(Exercise data)
(* ===== verification/Frag.v ===== *)
(** * IP fragments ([src/Frag.cc], [src/Frag.h])

    The fragments of a datagram are blocks of the reassembler of [Reassem], numbered from 0,
    until all of them are there; the datagram is then put together behind the header of the
    fragment that came first.  A packet is the bytes from its IP header on.  [None] is
    undefined behaviour or [internal_error]. *)
From S2P Require Import Prelude Bytes CLib TelexUtil TelexTcp Reassem.
From Stdlib Require Import String ZArith Lia List Bool.
Import ListNotations.
Open Scope Z_scope.
Open Scope list_scope.

(** ** [struct ip], as [IP_Hdr] reads it *)

Definition ip_v (p : list Z) : Z := Z.shiftr (nth 0 p 0) 4.
Definition ip_hl (p : list Z) : Z := Z.land (nth 0 p 0) 15.
Definition TotalLen (p : list Z) : Z := be_value (firstn 2 (skipn 2 p)).
Definition IP_ID (p : list Z) : Z := be_value (firstn 2 (skipn 4 p)).
Definition FragField (p : list Z) : Z := be_value (firstn 2 (skipn 6 p)).
Definition NextProto (p : list Z) : Z := nth 9 p 0.
Definition SrcAddr (p : list Z) : list Z := firstn 4 (skipn 12 p).
Definition DstAddr (p : list Z) : list Z := firstn 4 (skipn 16 p).
Definition HdrLen (p : list Z) : Z := ip_hl p * 4.
Definition Payload (p : list Z) : list Z := skipn (Z.to_nat (HdrLen p)) p.

(** ** The reassembler of a datagram *)

(** [expire_timer]: not initialized, null, or a timer. *)
Inductive TimerPtr := Uninit | Null | Armed.

Record FragReassembler := {
  fr_blocks : list DataBlock;
  proto_hdr : list Z;                    (* proto_hdr_len bytes *)
  reassembled_pkt : option (list Z);
  frag_size : Z;
  expire_timer : TimerPtr }.

Definition set_frag_blocks (bs : list DataBlock) (f : FragReassembler) : FragReassembler :=
  {| fr_blocks := bs; proto_hdr := proto_hdr f; reassembled_pkt := reassembled_pkt f; frag_size := frag_size f; expire_timer := expire_timer f |}.
Definition set_frag_size (n : Z) (f : FragReassembler) : FragReassembler :=
  {| fr_blocks := fr_blocks f; proto_hdr := proto_hdr f; reassembled_pkt := reassembled_pkt f; frag_size := n; expire_timer := expire_timer f |}.
Definition set_timer (p : TimerPtr) (f : FragReassembler) : FragReassembler :=
  {| fr_blocks := fr_blocks f; proto_hdr := proto_hdr f; reassembled_pkt := reassembled_pkt f; frag_size := frag_size f; expire_timer := p |}.
Definition set_reassembled (p : list Z) (f : FragReassembler) : FragReassembler :=
  {| fr_blocks := fr_blocks f; proto_hdr := proto_hdr f; reassembled_pkt := Some p; frag_size := frag_size f; expire_timer := expire_timer f |}.

(** What the calls make visible. *)
Inductive FragOut :=
| FragWeird (name : string)
| AddTimer (t : Z)
| CancelTimer.

Definition MIN_ACCEPTABLE_FRAG_SIZE : Z := 64.
Definition MAX_ACCEPTABLE_FRAG_SIZE : Z := 64000.

(** [memcpy] into a new buffer; [None] outside of it. *)
Definition store (off : Z) (bs buf : list Z) : option (list Z) :=
  if (0 <=? off) && (off + Z.of_nat (List.length bs) <=? Z.of_nat (List.length buf)) then Some (overwrite (Z.to_nat off) bs buf) else None.

(** [ClearReassembler] and [TimerMgr::Cancel] *)
Definition DeleteTimer (f : FragReassembler) : option (FragReassembler * list FragOut) :=
  match expire_timer f with
  | Uninit => None
  | Null => Some (f, [])
  | Armed => Some (set_timer Null f, [CancelTimer])
  end.

(** The first loop of [BlockInserted]: the block where the contiguous ones end, and whether there are others. *)
Fixpoint contiguous (b : DataBlock) (next : list DataBlock) : DataBlock * bool :=
  match next with
  | [] => (b, false)
  | n :: rest => if db_upper b =? db_seq n then contiguous n rest else (b, true)
  end.

(** The second loop, [n] the size of the packet and [hdr] that of its header. *)
Fixpoint copy_blocks (n hdr : Z) (prev : option DataBlock) (bs : list DataBlock) (pkt : list Z) : option (list Z) :=
  match bs with
  | [] => Some pkt
  | b :: next =>
      if match prev with Some p => db_upper p <? db_seq b | None => false end then Some pkt
      else if n <? db_upper b then None
      else match store (hdr + db_seq b) (firstn (Z.to_nat (db_upper b - db_seq b)) (db_block b)) pkt with
           | Some pkt => copy_blocks n hdr (Some b) next pkt
           | None => None
           end
  end.

(** [reassem4->ip_len = htons(...)], sixteen bits *)
Definition set_ip_len (n : Z) (pkt : list Z) : option (list Z) := store 2 (be2 n) pkt.

(** [FragReassembler::Overlap] *)
Definition Overlap (o : list Z * list Z) : FragOut :=
  if list_eq_dec Z.eq_dec (fst o) (snd o) then FragWeird "fragment_overlap" else FragWeird "fragment_inconsistency".

Section Frag.

(** What a new array of bytes holds. *)
Context (uninit : Z -> list Z).

(** The rest of [BlockInserted] once the size is final. *)
Definition reassemble (f : FragReassembler) : option (FragReassembler * list FragOut) :=
  let hdr := Z.of_nat (List.length (proto_hdr f)) in
  let n := hdr + frag_size f in
  match store 0 (proto_hdr f) (uninit n) with
  | None => None
  | Some pkt =>
      match set_ip_len (frag_size f + hdr) pkt with
      | None => None
      | Some pkt =>
          match copy_blocks n hdr None (fr_blocks f) pkt with
          | None => None
          | Some pkt => DeleteTimer (set_reassembled pkt f)
          end
      end
  end.

(** [BlockInserted] *)
Definition BlockInserted (f : FragReassembler) : option (FragReassembler * list FragOut) :=
  match fr_blocks f with
  | [] => None
  | b0 :: rest =>
      if (0 <? db_seq b0) || (frag_size f =? 0) then Some (f, [])
      else
        let inconsistent n := match reassemble (set_frag_size n f) with
                              | Some (f, os) => Some (f, FragWeird "fragment_size_inconsistency" :: os)
                              | None => None
                              end in
        let '(b, hole) := contiguous b0 rest in
        if hole then if frag_size f <=? db_upper b then inconsistent (db_upper b) else Some (f, [])
        else if frag_size f <? db_upper b then inconsistent (db_upper b)
        else if db_upper b <? frag_size f then Some (f, [])
        else reassemble f
  end.

(** [Reassembler::NewBlock].  A block of negative size cannot be allocated, and bytes of negative number not compared. *)
Definition NewBlock (seq len : Z) (data : list Z) (f : FragReassembler) : option (FragReassembler * list FragOut) :=
  if len =? 0 then Some (f, [])
  else
    let upper_seq := int_add seq len in
    if seq_delta upper_seq 0 <=? 0 then Some (f, [])
    else if len <? 0 then None
    else
      match insert_block (fr_blocks f) seq upper_seq len data with
      | None => None
      | Some a =>
          match BlockInserted (set_frag_blocks (ad_blocks a) f) with
          | None => None
          | Some (f, os) => Some (f, map Overlap (ad_overlaps a) ++ os)
          end
      end.

Definition weird_if (c : bool) (name : string) : list FragOut := if c then [FragWeird name] else [].

(** The size of the datagram after a fragment that ends at [upper_seq], and what is reported of it. *)
Definition size_after (last : bool) (len upper_seq size : Z) : Z * list FragOut :=
  let '(size, os) :=
    if last then
      if size =? 0 then (upper_seq, [])
      else if negb (upper_seq =? size) then (if size <? upper_seq then upper_seq else size, [FragWeird "fragment_size_inconsistency"])
      else (size, [])
    else (size, weird_if (len <? MIN_ACCEPTABLE_FRAG_SIZE) "excessively_small_fragment") in
  let os := os ++ weird_if (MAX_ACCEPTABLE_FRAG_SIZE <? upper_seq) "excessively_large_fragment" in
  if negb (size =? 0) && (size <? upper_seq) then (upper_seq, os ++ [FragWeird "fragment_size_inconsistency"]) else (size, os).

(** [AddFragment] *)
Definition AddFragment (ip : list Z) (frag_field : Z) (f : FragReassembler) : option (FragReassembler * list FragOut) :=
  let os1 := weird_if (negb (NextProto ip =? NextProto (proto_hdr f)) || negb (ip_hl ip =? ip_hl (proto_hdr f))) "fragment_protocol_inconsistency"
             ++ weird_if (negb (Z.land frag_field 0x4000 =? 0)) "fragment_with_DF" in
  let offset := Z.land (FragField ip) 0x1fff * 8 in
  let len := TotalLen ip in
  let hdr_len := ip_hl (proto_hdr f) * 4 in
  let upper_seq := offset + len - hdr_len in
  let '(size, os2) := size_after (Z.land frag_field 0x2000 =? 0) len upper_seq (frag_size f) in
  match NewBlock offset (len - hdr_len) (firstn (Z.to_nat (len - hdr_len)) (skipn (Z.to_nat hdr_len) ip)) (set_frag_size size f) with
  | Some (f, os3) => Some (f, os1 ++ os2 ++ os3)
  | None => None
  end.

(** The constructor; the timer is not set before the first fragment is added. *)
Definition new_FragReassembler (frag_timeout : Z) (t : Z) (ip : list Z) (frag_field : Z) : option (FragReassembler * list FragOut) :=
  let f := {| fr_blocks := []; proto_hdr := firstn (Z.to_nat (ip_hl ip * 4)) ip; reassembled_pkt := None; frag_size := 0; expire_timer := Uninit |} in
  match AddFragment ip frag_field f with
  | None => None
  | Some (f, os) =>
      if negb (frag_timeout =? 0) then Some (set_timer Armed f, os ++ [AddTimer (t + frag_timeout)])
      else Some (set_timer Null f, os)
  end.

End Frag.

(Assignment) Go through the entries and return each line where the word "loop" appears.

(Task response)
(** The first loop of [BlockInserted]: the block where the contiguous ones end, and whether there are others. *)
(** The second loop, [n] the size of the packet and [hdr] that of its header. *)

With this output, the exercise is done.